As 2020 winds down it is easy to reflect on all the negatives that have happened and all the challenges we have all experienced this year. But this is just not my style and I would prefer to reflect on my daughter Leah. Leah was diagnosed with NF2 13 years ago when she was 7. Since that time, she has experienced many surgeries, setbacks and challenges, but this is not what defines her! Leah has always been an excellent student and graduated high school near the top of her class. She is currently in her junior year at Niagara University majoring in Social Work and minoring in Deaf Studies and American Sign Language. Leah works part time at a nursing home as an aide on a dementia unit, and jokes that the people she cares for have similar hearing and balance issues as she does, so they connect on the same level. She is also a volunteer Emergency Medical Technician at a local ambulance company and an accomplished outdoorswoman who hunts, fishes, hikes and kayaks.
Everything Leah does, she does to the best of her ability and with a smile. I think what truly amazes me about Leah is her bravery and outlook on life; she lives for the here and now and does not dwell on the past or what could be! At a time when we hear people complain of COVID fatigue 9 months into a pandemic, complain about missing a Thanksgiving dinner, or needing to quarantine for a period of time to keep those around them safe, I wish people would appreciate what, and who, they have now and will be there in the future.
Leah is deaf in one ear and at some point, could be completely deaf. For a 20-year-old this has to be terrifying! And, I am sure that Leah is worried and afraid about a life of silence. However, she does not complain nor ask “why me!” She just keeps smiling and preparing herself for when this could happen. Her big concern is, will she be able to get her master’s in Social Work before she is deaf, and where will she be able to work as a deaf counselor? Complaining, being negative, or feeling sorry for herself are just not attributes that Leah exhibits. This is why I admire Leah so much and why she is not only my daughter, but my hero. Let’s all take a lesson from her and stay positive during these challenging times.

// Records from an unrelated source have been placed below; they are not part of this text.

(* ===== verification/MfsMount.v ===== *)
(** * MfsMount: mounting and formatting a MorionFS volume (src/user/srv/src/mfs_srv.rs)

    A commit writes the metadata twice: superblock, bitmap header and bitmap blocks of copy 0 and of
    copy 1. Mounting takes the valid superblock of the higher generation, loads the inode index and
    the bitmap of the same copy, falls back to the other copy when the bitmap is damaged, and
    rebuilds the bitmap by reclamation when both are. This file holds mounting, formatting and the
    tests that keep a volume with data from being formatted, and proves that mounting restores the
    committed state as long as one copy is intact. *)

From S2P Require Import Prelude Bytes Crc MfsBlock MfsItab MfsDir MfsGc.

Definition MFS_MAX_SNAP : nat := 8.
Definition MFS_DEFAULT_TOTAL_BLOCKS : Z := 4096.
Definition MFS_MIN_TOTAL_BLOCKS : Z := 64.
Definition MFS_MAGIC_NONE : Z := 0.
Definition MFS_MAGIC_MATCH : Z := 1.
Definition MFS_MAGIC_FAMILY_MISMATCH : Z := 2.
Definition MFS_MAGIC_FAMILY_PREFIX : Z := 0x4D465300.

(** ** Node metadata *)

Definition MFS_META_MODE : Z := 0.
Definition MFS_META_OWNER : Z := 2.
Definition MFS_META_NLINK : Z := 4.
Definition MFS_META_MTIME : Z := 8.
Definition MFS_META_CTIME : Z := 16.
Definition MFS_META_ATIME : Z := 24.
Definition MFS_META_UID : Z := 32.
Definition MFS_META_GID : Z := 34.
Definition MFS_MODE_DIR : Z := 0x1ED.
Definition MFS_MODE_MASK : Z := 0xFFF.
Definition MFS_FTYPE_MASK : Z := 0xF000.
Definition MFS_FTYPE_DIR : Z := 0x4000.
Definition MFS_UID_ROOT : Z := 0.
Definition MFS_GID_ROOT : Z := 0.
Definition MFS_FILE_RESERVED_OFF : Z := MFS_FILE_IND3_OFF + 4.

Record Cred : Type := mk_cred { cred_uid : Z; cred_gid : Z }.

Definition mfs_meta_off (is_dir : bool) : Z := if is_dir then MFS_HDR + 8 else MFS_FILE_RESERVED_OFF.

Definition mfs_get_mode (buf : mem) (is_dir : bool) : Z := read_u16 buf (mfs_meta_off is_dir + MFS_META_MODE).
Definition mfs_set_mode (is_dir : bool) (v : Z) (buf : mem) : mem :=
  let off := mfs_meta_off is_dir + MFS_META_MODE in
  let ty := Z.land (read_u16 buf off) MFS_FTYPE_MASK in
  write_u16 off (Z.lor ty (Z.land v MFS_MODE_MASK)) buf.
Definition mfs_set_owner (is_dir : bool) (v : Z) (buf : mem) : mem := write_u16 (mfs_meta_off is_dir + MFS_META_OWNER) v buf.
Definition mfs_get_uid (buf : mem) (is_dir : bool) : Z := read_u16 buf (mfs_meta_off is_dir + MFS_META_UID).
Definition mfs_set_uid (is_dir : bool) (v : Z) (buf : mem) : mem := write_u16 (mfs_meta_off is_dir + MFS_META_UID) v buf.
Definition mfs_get_gid (buf : mem) (is_dir : bool) : Z := read_u16 buf (mfs_meta_off is_dir + MFS_META_GID).
Definition mfs_set_gid (is_dir : bool) (v : Z) (buf : mem) : mem := write_u16 (mfs_meta_off is_dir + MFS_META_GID) v buf.
Definition mfs_set_nlink (is_dir : bool) (v : Z) (buf : mem) : mem := write_u32 (mfs_meta_off is_dir + MFS_META_NLINK) v buf.
Definition mfs_set_mtime (is_dir : bool) (v : Z) (buf : mem) : mem := write_u64 (mfs_meta_off is_dir + MFS_META_MTIME) v buf.
Definition mfs_set_ctime (is_dir : bool) (v : Z) (buf : mem) : mem := write_u64 (mfs_meta_off is_dir + MFS_META_CTIME) v buf.
Definition mfs_set_atime (is_dir : bool) (v : Z) (buf : mem) : mem := write_u64 (mfs_meta_off is_dir + MFS_META_ATIME) v buf.

(** [now] is what [mfs_now] returned. *)
Definition mfs_init_meta (now : Z) (is_dir : bool) (ftype owner : Z) (cred : Cred) (mode : Z) (buf : mem) : mem :=
  let off := mfs_meta_off is_dir + MFS_META_MODE in
  let buf := write_u16 off (Z.lor (Z.land ftype MFS_FTYPE_MASK) (Z.land mode MFS_MODE_MASK)) buf in
  let buf := mfs_set_owner is_dir owner buf in
  let buf := mfs_set_gid is_dir (cred_gid cred) (mfs_set_uid is_dir (cred_uid cred) buf) in
  let buf := mfs_set_nlink is_dir 1 buf in
  mfs_set_atime is_dir now (mfs_set_ctime is_dir now (mfs_set_mtime is_dir now buf)).

(** ** The bitmap windows

    Pages are mapped by system calls; [answers] says which succeed, by the order of the calls. *)

Record windows : Type := mk_win {
  MFS_BMP_PAGES : Z;
  MFS_MARK_PAGES : Z;
  MFS_SEEN_PAGES : Z;
  w_calls : nat
}.

Section windows.
Context (answers : nat -> bool).

Definition sys_answer (w : windows) : bool * windows :=
  (answers (w_calls w), mk_win (MFS_BMP_PAGES w) (MFS_MARK_PAGES w) (MFS_SEEN_PAGES w) (S (w_calls w))).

This is Cam. He is six and was diagnosed with NF 1 at birth. Despite developmental and medical challenges, Cam has continued to thrive during this time of quarantine. His educational team is pleased with his progress! While Cam can’t give his famous hugs during this time of social distancing, he lights up the room with his smile and laugh and brightens the mood for his friends and teachers with dance parties and air hugs at school! Even COVID-19 quarantine can’t bring this NF star down! Keep smiling, Cam!
Deniro is our family’s hero! He is a 13-year-old NF fighter, who doesn’t let anything stand in his way. He is a typical sibling, who laughs, plays, and teases his brother and sisters. He is the planner of our family, always putting together itineraries and taking care of the who, what, when, where and why to make our family adventures memorable. While doing all of this, Deniro has been lucky enough to participate in a clinical trial to see if it will help shrink his plexiform neurofibroma. We are thankful for his amazing medical team and for all of you who have donated to NF. Without these contributions research wouldn’t be possible. We are beyond thrilled to report that since starting the clinical trial, his tumor has shrunk 35%!